Definition art_audit_export_pages (pg : PgCounts) : ArtifactClass := {|
    art_class := $"audit_export_pages";
    art_store := $"postgres";
    art_location := $"audit_export_pages";
    art_description :=
      $"The exported audit rows themselves, as the exact CSV or JSONL bytes that were signed. A " ++
      $"MATERIALISED COPY OF TWO PLANES, in two sections of the same export. The DATA PLANE " ++
      $"copies `request_events` metadata for the window: request id, timestamp, provider, " ++
      $"model, disposition, token counts, cost, and the actor columns — user id, API key id, " ++
      $"API key name, IP address, User-Agent. The CONTROL PLANE copies this workspace's rows " ++
      $"from `raw_capture_audit`, `retention_purge_audit` and `session_revocation_audit`: who " ++
      $"changed raw-content capture, what a purge run deleted, and who terminated whose " ++
      $"sessions, with the actor and target emails and roles as they read at the time. NO " ++
      $"PROMPT OR RESPONSE CONTENT: `raw_prompt`, `raw_response`, `redacted_prompt` and " ++
      $"`restored_response` are not exported, by construction. `retention_purge_audit.error` is " ++
      $"not exported either — it holds a ClickHouse exception message, which quotes the " ++
      $"statement that provoked it; the export carries a boolean `error_present` in its place.";
    art_sensitivity := $"audit_trail";
    art_row_count := Some (pg_n pg $"c_audit_export_pages");
    art_row_count_status := $"counted";
    art_row_count_detail :=
      Some ($"Counts PAGES, not exported rows. One page holds up to the export's `page_size` rows " ++
            $"(default 5000); the signed per-page row counts are in the manifest on the parent " ++
            $"`audit_exports` row.");
    art_encryption :=
      Encryption_plain
        ($"PLAINTEXT, and this is the entry's most important line. The page bytes are stored " ++
         $"exactly as signed, so they are readable by anyone with database access. Two " ++
         $"consequences a reader must not have to infer. (1) The Ed25519 signature protects " ++
         $"INTEGRITY ONLY — it makes alteration detectable and provides NO confidentiality. (2) " ++
         $"The bytes carry personal data: `api_key_name` is administrator-chosen free text that " ++
         $"routinely names a person, and `ip_address`, `user_agent`, `user_id` and `api_key_id` " ++
         $"identify an actor, and the control-plane section adds two more email addresses per " ++
         $"revocation row — the actor's and the target's — copied verbatim from " ++
         $"`session_revocation_audit`, plus the acting administrator's email from " ++
         $"`raw_capture_audit`. `model` is copied VERBATIM from `request_events.model` and, unlike " ++
         $"the leak report's `by_model`, is NOT bounded against the workspace model catalogue — " ++
         $"`analytics::detection_counts::canonicalize_model` is applied only on the " ++
         $"`detection_class_counts` write path — so it carries whatever string the caller asked " ++
         $"for. Encrypting this column at rest is possible (decrypt on read would still serve " ++
         $"byte-identical pages) and is NOT implemented; treat that as an open gap rather than a " ++
         $"considered decision.");
    art_retention :=
      Retention_none
        ($"INDEFINITE, and this outlives the source. `request_events` carries a 90-day ClickHouse " ++
         $"TTL; these pages carry none, so an export taken today preserves that window's audit " ++
         $"metadata in Postgres after the ClickHouse rows have expired. That is the POINT of an " ++
         $"export — but it means a workspace's 90-day retention claim does not hold for data that " ++
         $"has been exported, and an erasure request must reach this table too.");
    art_governed_by := None;
    art_enabled := None |}.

→ **Try it**
Once you have read the entries, repeat them all exactly.

→ **Worked solution**
Definition art_audit_export_pages (pg : PgCounts) : ArtifactClass := {|
    art_class := $"audit_export_pages";
    art_store := $"postgres";
    art_location := $"audit_export_pages";
    art_description :=
      $"The exported audit rows themselves, as the exact CSV or JSONL bytes that were signed. A " ++
      $"MATERIALISED COPY OF TWO PLANES, in two sections of the same export. The DATA PLANE " ++
      $"copies `request_events` metadata for the window: request id, timestamp, provider, " ++
      $"model, disposition, token counts, cost, and the actor columns — user id, API key id, " ++
      $"API key name, IP address, User-Agent. The CONTROL PLANE copies this workspace's rows " ++
      $"from `raw_capture_audit`, `retention_purge_audit` and `session_revocation_audit`: who " ++
      $"changed raw-content capture, what a purge run deleted, and who terminated whose " ++
      $"sessions, with the actor and target emails and roles as they read at the time. NO " ++
      $"PROMPT OR RESPONSE CONTENT: `raw_prompt`, `raw_response`, `redacted_prompt` and " ++
      $"`restored_response` are not exported, by construction. `retention_purge_audit.error` is " ++
      $"not exported either — it holds a ClickHouse exception message, which quotes the " ++
      $"statement that provoked it; the export carries a boolean `error_present` in its place.";
    art_sensitivity := $"audit_trail";
    art_row_count := Some (pg_n pg $"c_audit_export_pages");
    art_row_count_status := $"counted";
    art_row_count_detail :=
      Some ($"Counts PAGES, not exported rows. One page holds up to the export's `page_size` rows " ++
            $"(default 5000); the signed per-page row counts are in the manifest on the parent " ++
            $"`audit_exports` row.");
    art_encryption :=
      Encryption_plain
        ($"PLAINTEXT, and this is the entry's most important line. The page bytes are stored " ++
         $"exactly as signed, so they are readable by anyone with database access. Two " ++
         $"consequences a reader must not have to infer. (1) The Ed25519 signature protects " ++
         $"INTEGRITY ONLY — it makes alteration detectable and provides NO confidentiality. (2) " ++
         $"The bytes carry personal data: `api_key_name` is administrator-chosen free text that " ++
         $"routinely names a person, and `ip_address`, `user_agent`, `user_id` and `api_key_id` " ++
         $"identify an actor, and the control-plane section adds two more email addresses per " ++
         $"revocation row — the actor's and the target's — copied verbatim from " ++
         $"`session_revocation_audit`, plus the acting administrator's email from " ++
         $"`raw_capture_audit`. `model` is copied VERBATIM from `request_events.model` and, unlike " ++
         $"the leak report's `by_model`, is NOT bounded against the workspace model catalogue — " ++
         $"`analytics::detection_counts::canonicalize_model` is applied only on the " ++
         $"`detection_class_counts` write path — so it carries whatever string the caller asked " ++
         $"for. Encrypting this column at rest is possible (decrypt on read would still serve " ++
         $"byte-identical pages) and is NOT implemented; treat that as an open gap rather than a " ++
         $"considered decision.");
    art_retention :=
      Retention_none
        ($"INDEFINITE, and this outlives the source. `request_events` carries a 90-day ClickHouse " ++
         $"TTL; these pages carry none, so an export taken today preserves that window's audit " ++
         $"metadata in Postgres after the ClickHouse rows have expired. That is the POINT of an " ++
         $"export — but it means a workspace's 90-day retention claim does not hold for data that " ++
         $"has been exported, and an erasure request must reach this table too.");
    art_governed_by := None;
    art_enabled := None |}.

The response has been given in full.